Overall approval for the government’s handling of the Covid pandemic is now positive for the first time since May last year, in the latest sign that the vaccine rollout has helped transform its fortunes.
The latest Opinium poll for the Observer found that 44% now approve of the government’s Covid handling, with 36% disapproving. Overall, it recorded a nine-point lead for the Conservatives over Labour, the largest Tory lead since last May.
The Conservatives recorded a 45% share of the vote, up four points on a fortnight ago, while Labour recorded 36%, down one. The Lib Dems were unchanged on 6% of the vote. Boris Johnson’s personal approval rating is positive overall, with 41% approving and 38% disapproving (+3). Labour leader Keir Starmer has a very similar rating, with 32% approving and 30% disapproving (+2 overall).
However, Johnson has a substantial lead when voters are asked to choose which makes the best prime minister, with 38% opting for Johnson and 25% for Starmer. More than one in five (22%) opted for “none of these”.

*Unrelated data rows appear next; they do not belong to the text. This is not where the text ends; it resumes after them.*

(* ===== verification/BufferSaveInv.v ===== *)
(** * Saving writes the text

    What a save's recipe writes is the text of the buffer: its mark, then every
    piece in order, converted; and with the file written, the buffer that refers to
    the new file still has the same text. *)
From stdpp Require Import base numbers list option strings.
From Stdlib Require Import ssreflect Strings.Byte ZArith.
From S2P Require Import Prelude TextSpec Utf8 StringBuffer PieceTree PieceTreeInv PieceTreeEdit PieceTreeQuery PieceTreeBulk.
From S2P Require Import PieceTreeDiff Persistence BufferFormat Encodings TextBuffer TextBufferInv.
From S2P Require Import TextBufferLoad TextBufferLoadInv BufferSave.

Lemma bind_ext_Forall {A B} (f g : A -> list B) l :
  Forall (fun a => f a = g a) l -> l ≫= f = l ≫= g.
Proof. induction 1 as [|a l Ha _ IH]; [done|]. cbn. rw Ha. f_equal. exact IH. Qed.

(** One piece over a whole unloaded file. *)
Lemma unloaded_tree_ok files bs dest t lf :
  bs = [mkStringBuffer 0 (Unloaded dest 0 (length t)) None] ->
  source files (mkStringBuffer 0 (Unloaded dest 0 (length t)) None) = t ->
  (forall c, lf = Some c -> c = count_newlines t) ->
  tree_inv (content_in files bs) bs (tree_of_buffer (length t) lf)
  /\ text (content_in files bs) (tree_of_buffer (length t) lf) = t.
Proof.
  intros -> Hsrc Hlf. set (b := mkStringBuffer _ _ _) in *. unfold tree_of_buffer.
  case_decide as Hz; last first.
  { destruct t as [|x t]; [|simpl in Hz; lia]. split; [|done].
    split; [done|]. apply Forall_singleton, leaf_ok_empty. }
  set (l := mkLeaf (Stored 0) 0 (length t) lf).
  assert (leaf_text (content_in files [b]) l = t) as Htx.
  { rw (leaf_text_source files [b] l b) //; [by rw Hsrc|]. by rw Hsrc drop_0 take_ge. }
  split; [split; [split; [done|]|]|].
  - unfold doc. simpl. by rw node_cells_Leaf length_leaf_cells.
  - apply Forall_singleton. split; [unfold leaf_bounded, sb_len; simpl; lia|].
    intros c Hc. fold l. rw Htx. by apply Hlf.
  - unfold text, doc. simpl. rw node_cells_Leaf. exact Htx.
Qed.

Section save.
Context (files : string -> list byte).
Context {io_error : Type}.
Context (fs_exists : string -> bool).
Context (fs_read_range : string -> nat -> nat -> io_error + list byte).
Context (rs_encode : RsEncoding -> list N -> list byte).

Hypothesis Hread : forall path off n d, fs_read_range path off n = inr d ->
  d = take n (drop off (files path)) /\ length d = n.

(** ** What a recipe stands for *)
Definition action_bytes (r : WriteRecipe) (a : RecipeAction) : list byte :=
  match a with
  | CopyRange off len => take len (drop off (files (default EmptyString (src_path r))))
  | InsertData i => default [] (insert_data r !! i)
  end.

Definition recipe_text (r : WriteRecipe) : list byte := actions r ≫= action_bytes r.

Definition action_ok (r : WriteRecipe) (a : RecipeAction) : Prop :=
  match a with
  | CopyRange _ _ => is_Some (src_path r)
  | InsertData i => i < length (insert_data r)
  end.

Definition recipe_ok (r : WriteRecipe) : Prop := Forall (action_ok r) (actions r).

Lemma push_insert_ok r data :
  recipe_ok r -> recipe_ok (push_insert r data) /\ recipe_text (push_insert r data) = recipe_text r ++ data.
Proof.
  intros Hr. unfold recipe_ok, recipe_text, push_insert. simpl. split.
  - apply Forall_app. split; [|apply Forall_singleton; simpl; rw length_app /=; lia].
    eapply Forall_impl; [exact Hr|]. intros [off n|i]; simpl; [done|]. rw length_app /=. lia.
  - rw bind_app. f_equal; [|simpl; by rw list_lookup_middle // app_nil_r].
    apply bind_ext_Forall. eapply Forall_impl; [exact Hr|]. intros [off n|i] Ha; simpl; [done|].
    simpl in Ha. by rw lookup_app_l.
Qed.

Driving the increased approval for the government’s Covid handling is support for the vaccine distribution programme, with 72% approving of the efforts and only 8% disapproving. Support is high even among Labour (71%) and SNP (57%) voters.
A majority of voters (54%) believe the government’s roadmap out of Covid restrictions is at about the right pace, up slightly from 47% a fortnight ago. The proportion thinking that restrictions are being eased “too quickly” has dropped from 31% to 27%, and “too slowly” is down slightly from 12% to 10%.
The idea of “vaccine passports”, to facilitate the reduction of social distancing and reopen different types of venues within the UK, is backed by 57%. More (68%) back the idea to open up international travel. Conservative voters are most strongly behind the passports (70% for domestic use and 83% for international use).
Before the local elections, which could produce a majority for pro-independence MSPs, 57% of all UK adults thought it was “likely” that Scotland would vote to leave the UK within the next five years, with 26% believing it to be unlikely.
Adam Drummond, an Opinium associate director, said: “The vaccine bounce continues to yield political benefits for the government, with their strongest figures for handling the pandemic since they first became negative last May. In terms of voting intention, the figures bounce around due to statistical noise, but there is a consistent Conservative lead in the high single digits.
“With our recent Scottish polling showing a strong chance of an SNP majority, most people in each country of the UK now think it likely Scotland will vote to become independent in the near future, but there has not been the strong ‘we want you to stay’ result from the rest of the UK.
“In September 2014, just before the referendum, 63% of people in England and Wales told Opinium they wanted Scotland to vote to stay part of the United Kingdom. In April 2021 only 33% said they opposed Scotland becoming independent (albeit in a slightly differently structured question), but this is an indicator of how the subject being high profile for over seven years has impacted views in the rest of the United Kingdom.”
Opinium polled 2,006 adults online between 8 and 9 April.